Word by word and line by line, write out all of the records.
══ EXCERPTED DATA ══
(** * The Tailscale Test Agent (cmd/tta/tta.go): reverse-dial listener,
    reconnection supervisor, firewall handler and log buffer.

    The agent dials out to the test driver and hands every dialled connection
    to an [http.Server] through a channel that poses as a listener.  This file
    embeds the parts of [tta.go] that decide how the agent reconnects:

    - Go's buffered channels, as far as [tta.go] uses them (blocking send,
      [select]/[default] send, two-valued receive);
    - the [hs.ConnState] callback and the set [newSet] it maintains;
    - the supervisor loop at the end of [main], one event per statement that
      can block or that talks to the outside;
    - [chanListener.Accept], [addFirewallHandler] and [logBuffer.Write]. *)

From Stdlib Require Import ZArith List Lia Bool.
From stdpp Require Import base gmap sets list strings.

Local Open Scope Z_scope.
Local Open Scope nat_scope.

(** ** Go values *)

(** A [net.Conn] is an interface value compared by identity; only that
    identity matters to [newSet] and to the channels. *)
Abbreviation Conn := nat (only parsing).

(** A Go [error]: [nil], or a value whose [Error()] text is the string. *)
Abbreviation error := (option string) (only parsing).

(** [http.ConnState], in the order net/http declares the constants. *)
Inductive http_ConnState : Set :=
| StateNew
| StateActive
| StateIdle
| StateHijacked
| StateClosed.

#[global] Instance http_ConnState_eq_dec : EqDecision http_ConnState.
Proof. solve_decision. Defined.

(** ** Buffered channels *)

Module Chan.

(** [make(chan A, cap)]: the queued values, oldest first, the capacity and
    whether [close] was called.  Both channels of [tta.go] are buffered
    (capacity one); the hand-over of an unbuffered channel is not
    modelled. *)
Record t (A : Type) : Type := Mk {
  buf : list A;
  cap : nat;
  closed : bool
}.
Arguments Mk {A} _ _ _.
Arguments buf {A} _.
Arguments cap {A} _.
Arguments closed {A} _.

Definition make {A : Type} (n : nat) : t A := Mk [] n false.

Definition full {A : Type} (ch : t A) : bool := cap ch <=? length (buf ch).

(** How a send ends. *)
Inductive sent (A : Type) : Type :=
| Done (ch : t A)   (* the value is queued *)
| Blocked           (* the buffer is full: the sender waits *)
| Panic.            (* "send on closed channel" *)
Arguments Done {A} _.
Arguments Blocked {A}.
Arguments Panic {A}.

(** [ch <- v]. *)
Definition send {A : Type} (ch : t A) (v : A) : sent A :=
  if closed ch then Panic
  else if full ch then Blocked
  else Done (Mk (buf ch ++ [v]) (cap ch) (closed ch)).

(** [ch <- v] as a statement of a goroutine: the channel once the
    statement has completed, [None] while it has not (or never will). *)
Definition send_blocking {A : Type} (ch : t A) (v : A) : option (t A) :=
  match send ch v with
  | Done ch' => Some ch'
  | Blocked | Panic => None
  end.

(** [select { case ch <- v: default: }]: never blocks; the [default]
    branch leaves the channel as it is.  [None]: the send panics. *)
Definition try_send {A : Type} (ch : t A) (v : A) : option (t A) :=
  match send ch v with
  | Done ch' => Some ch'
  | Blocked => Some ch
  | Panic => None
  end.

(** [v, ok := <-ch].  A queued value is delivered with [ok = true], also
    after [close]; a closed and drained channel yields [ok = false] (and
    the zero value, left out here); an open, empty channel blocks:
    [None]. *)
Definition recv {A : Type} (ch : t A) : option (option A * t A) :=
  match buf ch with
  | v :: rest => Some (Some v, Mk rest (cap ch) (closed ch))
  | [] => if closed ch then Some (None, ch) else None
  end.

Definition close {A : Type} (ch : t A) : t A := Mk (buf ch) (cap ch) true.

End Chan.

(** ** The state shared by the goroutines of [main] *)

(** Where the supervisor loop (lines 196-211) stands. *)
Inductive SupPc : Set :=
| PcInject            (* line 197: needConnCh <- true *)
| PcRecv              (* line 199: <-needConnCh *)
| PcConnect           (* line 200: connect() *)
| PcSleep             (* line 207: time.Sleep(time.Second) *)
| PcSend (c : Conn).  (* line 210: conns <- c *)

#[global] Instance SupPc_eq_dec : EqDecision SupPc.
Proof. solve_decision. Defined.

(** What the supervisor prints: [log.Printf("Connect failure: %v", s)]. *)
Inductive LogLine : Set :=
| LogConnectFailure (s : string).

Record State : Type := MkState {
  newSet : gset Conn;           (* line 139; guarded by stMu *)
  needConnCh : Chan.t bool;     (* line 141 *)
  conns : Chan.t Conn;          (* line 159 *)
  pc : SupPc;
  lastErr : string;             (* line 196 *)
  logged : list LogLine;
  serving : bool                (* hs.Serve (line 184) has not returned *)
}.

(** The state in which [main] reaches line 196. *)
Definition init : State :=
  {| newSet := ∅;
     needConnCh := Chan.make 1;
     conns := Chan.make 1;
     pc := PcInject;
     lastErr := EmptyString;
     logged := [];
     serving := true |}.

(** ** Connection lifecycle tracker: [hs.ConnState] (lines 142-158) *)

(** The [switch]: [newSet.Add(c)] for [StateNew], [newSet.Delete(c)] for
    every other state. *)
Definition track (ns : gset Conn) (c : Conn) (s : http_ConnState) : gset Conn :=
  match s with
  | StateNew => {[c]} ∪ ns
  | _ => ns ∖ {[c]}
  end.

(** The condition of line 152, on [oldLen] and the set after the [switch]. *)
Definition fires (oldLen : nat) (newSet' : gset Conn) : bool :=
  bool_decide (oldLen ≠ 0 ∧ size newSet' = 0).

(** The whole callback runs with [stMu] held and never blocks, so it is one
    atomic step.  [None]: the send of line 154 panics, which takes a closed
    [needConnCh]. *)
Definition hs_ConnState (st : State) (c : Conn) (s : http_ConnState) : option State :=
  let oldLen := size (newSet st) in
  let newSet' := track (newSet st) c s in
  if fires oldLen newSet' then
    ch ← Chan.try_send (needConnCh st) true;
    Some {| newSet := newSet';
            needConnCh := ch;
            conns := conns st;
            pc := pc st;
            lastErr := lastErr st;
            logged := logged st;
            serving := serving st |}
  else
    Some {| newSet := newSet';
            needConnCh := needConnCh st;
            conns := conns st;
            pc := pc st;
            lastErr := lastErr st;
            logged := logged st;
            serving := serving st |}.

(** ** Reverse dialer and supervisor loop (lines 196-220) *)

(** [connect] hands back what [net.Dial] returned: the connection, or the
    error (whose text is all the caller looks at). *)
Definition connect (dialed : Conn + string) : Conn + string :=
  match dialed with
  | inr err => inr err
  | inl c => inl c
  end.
═══
* OUTPUT BELOW:
(** * The Tailscale Test Agent (cmd/tta/tta.go): reverse-dial listener,
    reconnection supervisor, firewall handler and log buffer.

    The agent dials out to the test driver and hands every dialled connection
    to an [http.Server] through a channel that poses as a listener.  This file
    embeds the parts of [tta.go] that decide how the agent reconnects:

    - Go's buffered channels, as far as [tta.go] uses them (blocking send,
      [select]/[default] send, two-valued receive);
    - the [hs.ConnState] callback and the set [newSet] it maintains;
    - the supervisor loop at the end of [main], one event per statement that
      can block or that talks to the outside;
    - [chanListener.Accept], [addFirewallHandler] and [logBuffer.Write]. *)

From Stdlib Require Import ZArith List Lia Bool.
From stdpp Require Import base gmap sets list strings.

Local Open Scope Z_scope.
Local Open Scope nat_scope.

(** ** Go values *)

(** A [net.Conn] is an interface value compared by identity; only that
    identity matters to [newSet] and to the channels. *)
Abbreviation Conn := nat (only parsing).

(** A Go [error]: [nil], or a value whose [Error()] text is the string. *)
Abbreviation error := (option string) (only parsing).

(** [http.ConnState], in the order net/http declares the constants. *)
Inductive http_ConnState : Set :=
| StateNew
| StateActive
| StateIdle
| StateHijacked
| StateClosed.

#[global] Instance http_ConnState_eq_dec : EqDecision http_ConnState.
Proof. solve_decision. Defined.

(** ** Buffered channels *)

Module Chan.

(** [make(chan A, cap)]: the queued values, oldest first, the capacity and
    whether [close] was called.  Both channels of [tta.go] are buffered
    (capacity one); the hand-over of an unbuffered channel is not
    modelled. *)
Record t (A : Type) : Type := Mk {
  buf : list A;
  cap : nat;
  closed : bool
}.
Arguments Mk {A} _ _ _.
Arguments buf {A} _.
Arguments cap {A} _.
Arguments closed {A} _.

Definition make {A : Type} (n : nat) : t A := Mk [] n false.

Definition full {A : Type} (ch : t A) : bool := cap ch <=? length (buf ch).

(** How a send ends. *)
Inductive sent (A : Type) : Type :=
| Done (ch : t A)   (* the value is queued *)
| Blocked           (* the buffer is full: the sender waits *)
| Panic.            (* "send on closed channel" *)
Arguments Done {A} _.
Arguments Blocked {A}.
Arguments Panic {A}.

(** [ch <- v]. *)
Definition send {A : Type} (ch : t A) (v : A) : sent A :=
  if closed ch then Panic
  else if full ch then Blocked
  else Done (Mk (buf ch ++ [v]) (cap ch) (closed ch)).

(** [ch <- v] as a statement of a goroutine: the channel once the
    statement has completed, [None] while it has not (or never will). *)
Definition send_blocking {A : Type} (ch : t A) (v : A) : option (t A) :=
  match send ch v with
  | Done ch' => Some ch'
  | Blocked | Panic => None
  end.

(** [select { case ch <- v: default: }]: never blocks; the [default]
    branch leaves the channel as it is.  [None]: the send panics. *)
Definition try_send {A : Type} (ch : t A) (v : A) : option (t A) :=
  match send ch v with
  | Done ch' => Some ch'
  | Blocked => Some ch
  | Panic => None
  end.

(** [v, ok := <-ch].  A queued value is delivered with [ok = true], also
    after [close]; a closed and drained channel yields [ok = false] (and
    the zero value, left out here); an open, empty channel blocks:
    [None]. *)
Definition recv {A : Type} (ch : t A) : option (option A * t A) :=
  match buf ch with
  | v :: rest => Some (Some v, Mk rest (cap ch) (closed ch))
  | [] => if closed ch then Some (None, ch) else None
  end.

Definition close {A : Type} (ch : t A) : t A := Mk (buf ch) (cap ch) true.

End Chan.

(** ** The state shared by the goroutines of [main] *)

(** Where the supervisor loop (lines 196-211) stands. *)
Inductive SupPc : Set :=
| PcInject            (* line 197: needConnCh <- true *)
| PcRecv              (* line 199: <-needConnCh *)
| PcConnect           (* line 200: connect() *)
| PcSleep             (* line 207: time.Sleep(time.Second) *)
| PcSend (c : Conn).  (* line 210: conns <- c *)

#[global] Instance SupPc_eq_dec : EqDecision SupPc.
Proof. solve_decision. Defined.

(** What the supervisor prints: [log.Printf("Connect failure: %v", s)]. *)
Inductive LogLine : Set :=
| LogConnectFailure (s : string).

Record State : Type := MkState {
  newSet : gset Conn;           (* line 139; guarded by stMu *)
  needConnCh : Chan.t bool;     (* line 141 *)
  conns : Chan.t Conn;          (* line 159 *)
  pc : SupPc;
  lastErr : string;             (* line 196 *)
  logged : list LogLine;
  serving : bool                (* hs.Serve (line 184) has not returned *)
}.

(** The state in which [main] reaches line 196. *)
Definition init : State :=
  {| newSet := ∅;
     needConnCh := Chan.make 1;
     conns := Chan.make 1;
     pc := PcInject;
     lastErr := EmptyString;
     logged := [];
     serving := true |}.

(** ** Connection lifecycle tracker: [hs.ConnState] (lines 142-158) *)

(** The [switch]: [newSet.Add(c)] for [StateNew], [newSet.Delete(c)] for
    every other state. *)
Definition track (ns : gset Conn) (c : Conn) (s : http_ConnState) : gset Conn :=
  match s with
  | StateNew => {[c]} ∪ ns
  | _ => ns ∖ {[c]}
  end.

(** The condition of line 152, on [oldLen] and the set after the [switch]. *)
Definition fires (oldLen : nat) (newSet' : gset Conn) : bool :=
  bool_decide (oldLen ≠ 0 ∧ size newSet' = 0).

(** The whole callback runs with [stMu] held and never blocks, so it is one
    atomic step.  [None]: the send of line 154 panics, which takes a closed
    [needConnCh]. *)
Definition hs_ConnState (st : State) (c : Conn) (s : http_ConnState) : option State :=
  let oldLen := size (newSet st) in
  let newSet' := track (newSet st) c s in
  if fires oldLen newSet' then
    ch ← Chan.try_send (needConnCh st) true;
    Some {| newSet := newSet';
            needConnCh := ch;
            conns := conns st;
            pc := pc st;
            lastErr := lastErr st;
            logged := logged st;
            serving := serving st |}
  else
    Some {| newSet := newSet';
            needConnCh := needConnCh st;
            conns := conns st;
            pc := pc st;
            lastErr := lastErr st;
            logged := logged st;
            serving := serving st |}.

(** ** Reverse dialer and supervisor loop (lines 196-220) *)

(** [connect] hands back what [net.Dial] returned: the connection, or the
    error (whose text is all the caller looks at). *)
Definition connect (dialed : Conn + string) : Conn + string :=
  match dialed with
  | inr err => inr err
  | inl c => inl c
  end.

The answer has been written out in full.